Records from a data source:
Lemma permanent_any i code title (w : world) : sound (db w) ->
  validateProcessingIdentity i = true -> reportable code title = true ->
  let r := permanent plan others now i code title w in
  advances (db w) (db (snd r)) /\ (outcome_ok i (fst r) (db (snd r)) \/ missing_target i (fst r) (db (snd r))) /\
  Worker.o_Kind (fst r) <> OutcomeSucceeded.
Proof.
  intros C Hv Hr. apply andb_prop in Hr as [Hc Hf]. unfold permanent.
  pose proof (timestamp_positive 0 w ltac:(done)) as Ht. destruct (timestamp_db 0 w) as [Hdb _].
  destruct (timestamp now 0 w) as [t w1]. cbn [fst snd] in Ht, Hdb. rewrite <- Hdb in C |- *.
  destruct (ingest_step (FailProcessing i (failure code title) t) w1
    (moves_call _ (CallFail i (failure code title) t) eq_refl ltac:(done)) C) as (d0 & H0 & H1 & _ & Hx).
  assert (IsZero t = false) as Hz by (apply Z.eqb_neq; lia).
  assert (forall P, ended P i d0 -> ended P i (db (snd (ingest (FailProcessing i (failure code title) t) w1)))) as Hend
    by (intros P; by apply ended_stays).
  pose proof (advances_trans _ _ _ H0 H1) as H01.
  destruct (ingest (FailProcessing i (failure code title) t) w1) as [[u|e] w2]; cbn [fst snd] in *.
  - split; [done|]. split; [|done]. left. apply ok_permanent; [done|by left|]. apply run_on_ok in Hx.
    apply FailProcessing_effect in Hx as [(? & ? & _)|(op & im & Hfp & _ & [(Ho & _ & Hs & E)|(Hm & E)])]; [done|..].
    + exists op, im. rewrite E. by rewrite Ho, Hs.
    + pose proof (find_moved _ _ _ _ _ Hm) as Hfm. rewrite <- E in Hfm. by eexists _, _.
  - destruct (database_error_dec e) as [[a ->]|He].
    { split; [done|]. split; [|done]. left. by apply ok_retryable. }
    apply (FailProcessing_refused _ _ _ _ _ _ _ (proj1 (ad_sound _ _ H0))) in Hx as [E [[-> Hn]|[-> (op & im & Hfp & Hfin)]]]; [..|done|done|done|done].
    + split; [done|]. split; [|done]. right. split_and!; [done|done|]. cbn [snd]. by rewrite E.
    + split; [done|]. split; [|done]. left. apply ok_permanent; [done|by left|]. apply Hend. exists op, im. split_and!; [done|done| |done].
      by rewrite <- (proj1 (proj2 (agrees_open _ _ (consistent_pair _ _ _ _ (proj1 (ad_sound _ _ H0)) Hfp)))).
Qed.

● **ABOUT THIS EXERCISE**: Your answer must be the line containing "by rewrite E." through the last line above, copied exactly, with nothing added.

● **SOLUTION TO THIS EXERCISE**:
    + split; [done|]. split; [|done]. right. split_and!; [done|done|]. cbn [snd]. by rewrite E.
    + split; [done|]. split; [|done]. left. apply ok_permanent; [done|by left|]. apply Hend. exists op, im. split_and!; [done|done| |done].
      by rewrite <- (proj1 (proj2 (agrees_open _ _ (consistent_pair _ _ _ _ (proj1 (ad_sound _ _ H0)) Hfp)))).
Qed.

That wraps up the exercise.